Every line below between the line holding "(** C9 (corrected): when" and the line holding "set (res := scanBasePointerDepth", inclusive, should be repeated exactly, and all other lines omitted.

----------

Lemma dfs_targetPaths_ok (fuel : nat) (depth : Z) (path : list Z) (o : DfsOut) :
  Forall tp_ok (o_targetPaths o) ->
  Forall tp_ok (o_targetPaths (dfs sc base chunk lookups ctx fuel (walked path) depth path o)).
Proof.
  revert depth path o. induction fuel as [|fuel IH]; intros depth path o Ho; [exact Ho|].
  cbn [dfs]. destruct (negb (depth <=? sc_maxDepth sc)); [exact Ho|].
  destruct (mem (nth 0 (walked path) 0) (sc_injected sc) &&
            forallb (fun a => mem a (sc_injected sc)) (walked path)) eqn:Hinj.
  - apply andb_true_iff in Hinj as [_ Hall]. rewrite forallb_forall in Hall.
    cbn [o_targetPaths push_tp]. apply Forall_app. split; [exact Ho|]. apply Forall_singleton.
    split; [reflexivity|]. split.
    + cbn [tp_path tp_targetAddress]. unfold walked. destruct B as [|B'] eqn:HB.
      * assert (Hv : b_values base = []) by (apply length_zero_iff_nil; lia).
        unfold B in HB. apply length_zero_iff_nil in HB.
        rewrite Hv, HB. simpl. apply follow_path_nil_rows.
      * rewrite nth_map_seq by lia. reflexivity.
    + intros b Hb. cbn [tp_path]. apply mem_In. apply Hall. unfold walked.
      change (follow_path (nth b (sc_batches sc) []) (nth b (b_values base) 0) path)
        with ((fun b => follow_path (rows_of sc b) (nth b (b_values base) 0) path) b).
      apply in_map. apply in_seq. lia.
  - destruct (match omap (hit_at lookups) (walked path) with
              | [] => None
              | first :: _ => _ end) as [first|].
    + destruct (h_kind first); exact Ho.
    + destruct (combined_bitmap sc chunk ctx (walked path) =? 0); [exact Ho|].
      destruct (choose_offset chunk (combined_bitmap sc chunk ctx (walked path))) as [chosen|];
        [|exact Ho].
      destruct (vote sc (walked path) chosen) as [cnt freq].
      destruct (has_majority sc cnt && offsets_agree freq); [exact Ho|].
      rewrite advance_walked. apply IH. exact Ho.
Qed.

End TargetPaths.

(** C1 (corrected): every target path that [scanBasePointerDepth] emits
    starts at the scanned base pointer, and following its path from the
    base pointer's value in batch 0 ends exactly at its [targetAddress];
    following it in any other batch [b] ends at an injected target, which
    need not be [targetAddress] (the code checks only that every batch's
    current address is some injected target).  Assumes, as the scanner
    guarantees, one base-pointer value per batch. *)
Theorem scanBasePointerDepth_targetPaths (sc : Scanner) (base : Base) (chunk : Chunk)
    (lookups : Lookups) (ctx : BitmapCtx)
    (Hlen : length (b_values base) = length (sc_batches sc)) :
  forall tp, In tp (o_targetPaths (scanBasePointerDepth sc base chunk lookups ctx)) ->
    tp_basePointer tp = b_address base /\
    follow_path (nth 0 (sc_batches sc) []) (nth 0 (b_values base) 0) (tp_path tp) =
      tp_targetAddress tp /\
    (forall b, (b < length (sc_batches sc))%nat ->
       In (follow_path (nth b (sc_batches sc) []) (nth b (b_values base) 0) (tp_path tp))
          (sc_injected sc)).
Proof.
  intros tp Htp. unfold scanBasePointerDepth in Htp.
  assert (Hw : b_values base =
               map (fun b => follow_path (rows_of sc b) (nth b (b_values base) 0) [])
                   (seq 0 (length (sc_batches sc)))).
  { rewrite <- Hlen. exact (list_as_map_seq (b_values base)). }
  rewrite Hw in Htp.
  pose proof (dfs_targetPaths_ok sc base chunk lookups ctx Hlen
                (Z.to_nat (sc_maxDepth sc)) 1 [] out_empty (List.Forall_nil _)) as H.
  rewrite List.Forall_forall in H. exact (H tp Htp).
Qed.

(** Witness of C1: [c1]'s scan emits one target path. *)
Lemma scanBasePointerDepth_targetPaths_witness :
  length (b_values Ex.c1_base) = length (sc_batches Ex.c1_sc) /\
  o_targetPaths (scanBasePointerDepth Ex.c1_sc Ex.c1_base Ex.chunk0 (lookups_of Ex.c1_sc)
                   (buildTraversalBitmaps Ex.c1_sc [0x100])) =
    [{| tp_basePointer := 0x100; tp_path := []; tp_targetAddress := 0x2004 |}] /\
  follow_path (nth 0 (sc_batches Ex.c1_sc) []) (nth 0 (b_values Ex.c1_base) 0) [] = 0x2004.
Proof.
  split; [reflexivity|]. split; [vm_compute; reflexivity|].
  refine (proj1 (proj2 (scanBasePointerDepth_targetPaths Ex.c1_sc Ex.c1_base Ex.chunk0
            (lookups_of Ex.c1_sc) (buildTraversalBitmaps Ex.c1_sc [0x100]) eq_refl
            {| tp_basePointer := 0x100; tp_path := []; tp_targetAddress := 0x2004 |} _))).
  vm_compute. left. reflexivity.
Defined.

(** C1 counterexample: both base-pointer values of [c1] are injected
    targets, so the scan emits the target path [0x100 -> 0x2004] with an
    empty path; in batch 1 that path ends at [0x3004], not at [0x2004]. *)
Lemma scanBasePointerDepth_targetPath_other_batch :
  In {| tp_basePointer := 0x100; tp_path := []; tp_targetAddress := 0x2004 |}
     (o_targetPaths (scanBasePointerDepth Ex.c1_sc Ex.c1_base Ex.chunk0 (lookups_of Ex.c1_sc)
                       (buildTraversalBitmaps Ex.c1_sc [0x100]))) /\
  follow_path (nth 1 (sc_batches Ex.c1_sc) []) (nth 1 (b_values Ex.c1_base) 0) [] = 0x3004.
Proof. vm_compute. split; [left; reflexivity | reflexivity]. Qed.

(** ** Scanning with [maxBreadth = 0] (C9) *)

Lemma choose_offset_range (chunk : Chunk) (comb c : Z) :
  choose_offset chunk comb = Some c -> c_start chunk <= c <= c_end chunk.
Proof.
  unfold choose_offset. generalize (seq 0 32). intros l.
  induction l as [|bit l IH]; simpl; [discriminate|].
  destruct (Z.testbit comb (Z.of_nat bit) && (c_start chunk + Z.of_nat bit * 4 <=? c_end chunk))
    eqn:E; [|exact IH].
  intros H. injection H as <-. apply andb_true_iff in E as [_ E]. apply Z.leb_le in E. lia.
Qed.

Section ChunkPaths.

Variables (sc : Scanner) (base : Base) (chunk : Chunk) (lookups : Lookups) (ctx : BitmapCtx).

Let inr (x : Z) : Prop := c_start chunk <= x <= c_end chunk.

Let paths_ok (o : DfsOut) : Prop :=
  Forall (fun f => Forall inr (finding_path f)) (o_structures o) /\
  Forall (fun f => Forall inr (finding_path f)) (o_entryPoints o) /\
  Forall (fun t => Forall inr (tp_path t)) (o_targetPaths o).

(** Every offset a DFS over one chunk records lies in the chunk. *)
Lemma dfs_paths_in_chunk (fuel : nat) (cur : list Z) (depth : Z) (path : list Z) (o : DfsOut) :
  Forall inr path -> paths_ok o ->
  paths_ok (dfs sc base chunk lookups ctx fuel cur depth path o).
Proof.
  revert cur depth path o.
  induction fuel as [|fuel IH]; intros cur depth path o Hp Ho; [exact Ho|].
  destruct Ho as (Hs & He & Ht).
  cbn [dfs]. destruct (negb (depth <=? sc_maxDepth sc)); [split; auto|].
  destruct (mem (nth 0 cur 0) (sc_injected sc) && forallb (fun a => mem a (sc_injected sc)) cur).
  { split; [exact Hs|]. split; [exact He|]. cbn [o_targetPaths push_tp].
    apply Forall_app. split; [exact Ht|]. apply Forall_singleton. exact Hp. }
  destruct (match omap (hit_at lookups) cur with [] => None | first :: _ => _ end) as [first|].
  { destruct (h_kind first).
    - split; [|split; [exact He|exact Ht]]. cbn [o_structures push_struct].
      apply Forall_app. split; [exact Hs|]. apply Forall_singleton. exact Hp.
    - split; [exact Hs|]. split; [|exact Ht]. cbn [o_entryPoints push_ep].
      apply Forall_app. split; [exact He|]. apply Forall_singleton. exact Hp. }
  destruct (combined_bitmap sc chunk ctx cur =? 0); [split; auto|].
  destruct (choose_offset chunk (combined_bitmap sc chunk ctx cur)) as [chosen|] eqn:Hc;
    [|split; auto].
  apply choose_offset_range in Hc.
  assert (Hp' : Forall inr (path ++ [chosen])).
  { apply Forall_app. split; [exact Hp|]. apply Forall_singleton. exact Hc. }
  destruct (vote sc cur chosen) as [cnt freq].
  destruct (has_majority sc cnt && offsets_agree freq).
  - split; [exact Hs|]. split; [|exact Ht]. cbn [o_entryPoints push_ep].
    apply Forall_app. split; [exact He|]. apply Forall_singleton. exact Hp'.
  - apply IH; [exact Hp'|]. split; [exact Hs|]. split; [exact He|exact Ht].
Qed.

End ChunkPaths.

(** C9 (corrected): when [maxBreadth & 0xFFFFFC] is 0 (a configured
    [maxBreadth] of 0 in particular), the forward scan still visits the
    single chunk [[0, 0]]: every structure hit, entry-point hit and target
    path it emits follows offset 0 only (and a base pointer whose values
    are detected nodes is still a hit, with the empty path). *)
Theorem scanSingleBasePointer_zero_breadth (sc : Scanner) (base : Base) (lookups : Lookups)
    (ctx : BitmapCtx) (H0 : Z.land (sc_maxBreadth sc) 0xFFFFFC = 0) :
  let r := scanSingleBasePointer sc base lookups ctx in
  Forall (fun f => Forall (fun x => x = 0) (finding_path f)) (r_structures r ++ r_entryPoints r) /\
  Forall (fun t => Forall (fun x => x = 0) (tp_path t)) (r_targetPaths r).
Proof.
  set (chunk := {| c_start := 0; c_end := 0 |}).
  pose proof (dfs_paths_in_chunk sc base chunk lookups ctx (Z.to_nat (sc_maxDepth sc))
                (b_values base) 1 [] out_empty (List.Forall_nil _)) as Hr.
  fold (scanBasePointerDepth sc base chunk lookups ctx) in Hr.
  unfold scanSingleBasePointer. rewrite H0. cbn -[scanBasePointerDepth].
  change (Z.min (0 + 124) 0) with 0. change (0 <=? 0) with true. cbv iota beta.
  fold chunk.
  set (res := scanBasePointerDepth sc base chunk lookups ctx) in *.
  assert (Hz : forall l, Forall (fun x => c_start chunk <= x <= c_end chunk) l ->
                         Forall (fun x => x = 0) l).
  { intros l. apply List.Forall_impl. intros x Hx. simpl in Hx. lia. }
  destruct Hr as (Hs & He & Ht); [split; constructor; constructor|].
  assert (Zs : Forall (fun f => Forall (fun x => x = 0) (finding_path f)) (o_structures res))
    by (eapply List.Forall_impl; [|exact Hs]; intros f; apply Hz).
  assert (Ze : Forall (fun f => Forall (fun x => x = 0) (finding_path f)) (o_entryPoints res))
    by (eapply List.Forall_impl; [|exact He]; intros f; apply Hz).
  assert (Zt : Forall (fun t => Forall (fun x => x = 0) (tp_path t)) (o_targetPaths res))
    by (eapply List.Forall_impl; [|exact Ht]; intros t; apply Hz).
  clearbody res. clear Hs He Ht.
  destruct (o_structures res) as [|s ss]; destruct (o_entryPoints res) as [|e es];
    cbn [r_structures r_entryPoints r_targetPaths o_structures o_entryPoints o_targetPaths];
    (split; [apply Forall_app; split|]); first [assumption | constructor].
Qed.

----------

> **Response**
(** C9 (corrected): when [maxBreadth & 0xFFFFFC] is 0 (a configured
    [maxBreadth] of 0 in particular), the forward scan still visits the
    single chunk [[0, 0]]: every structure hit, entry-point hit and target
    path it emits follows offset 0 only (and a base pointer whose values
    are detected nodes is still a hit, with the empty path). *)
Theorem scanSingleBasePointer_zero_breadth (sc : Scanner) (base : Base) (lookups : Lookups)
    (ctx : BitmapCtx) (H0 : Z.land (sc_maxBreadth sc) 0xFFFFFC = 0) :
  let r := scanSingleBasePointer sc base lookups ctx in
  Forall (fun f => Forall (fun x => x = 0) (finding_path f)) (r_structures r ++ r_entryPoints r) /\
  Forall (fun t => Forall (fun x => x = 0) (tp_path t)) (r_targetPaths r).
Proof.
  set (chunk := {| c_start := 0; c_end := 0 |}).
  pose proof (dfs_paths_in_chunk sc base chunk lookups ctx (Z.to_nat (sc_maxDepth sc))
                (b_values base) 1 [] out_empty (List.Forall_nil _)) as Hr.
  fold (scanBasePointerDepth sc base chunk lookups ctx) in Hr.
  unfold scanSingleBasePointer. rewrite H0. cbn -[scanBasePointerDepth].
  change (Z.min (0 + 124) 0) with 0. change (0 <=? 0) with true. cbv iota beta.
  fold chunk.
  set (res := scanBasePointerDepth sc base chunk lookups ctx) in *.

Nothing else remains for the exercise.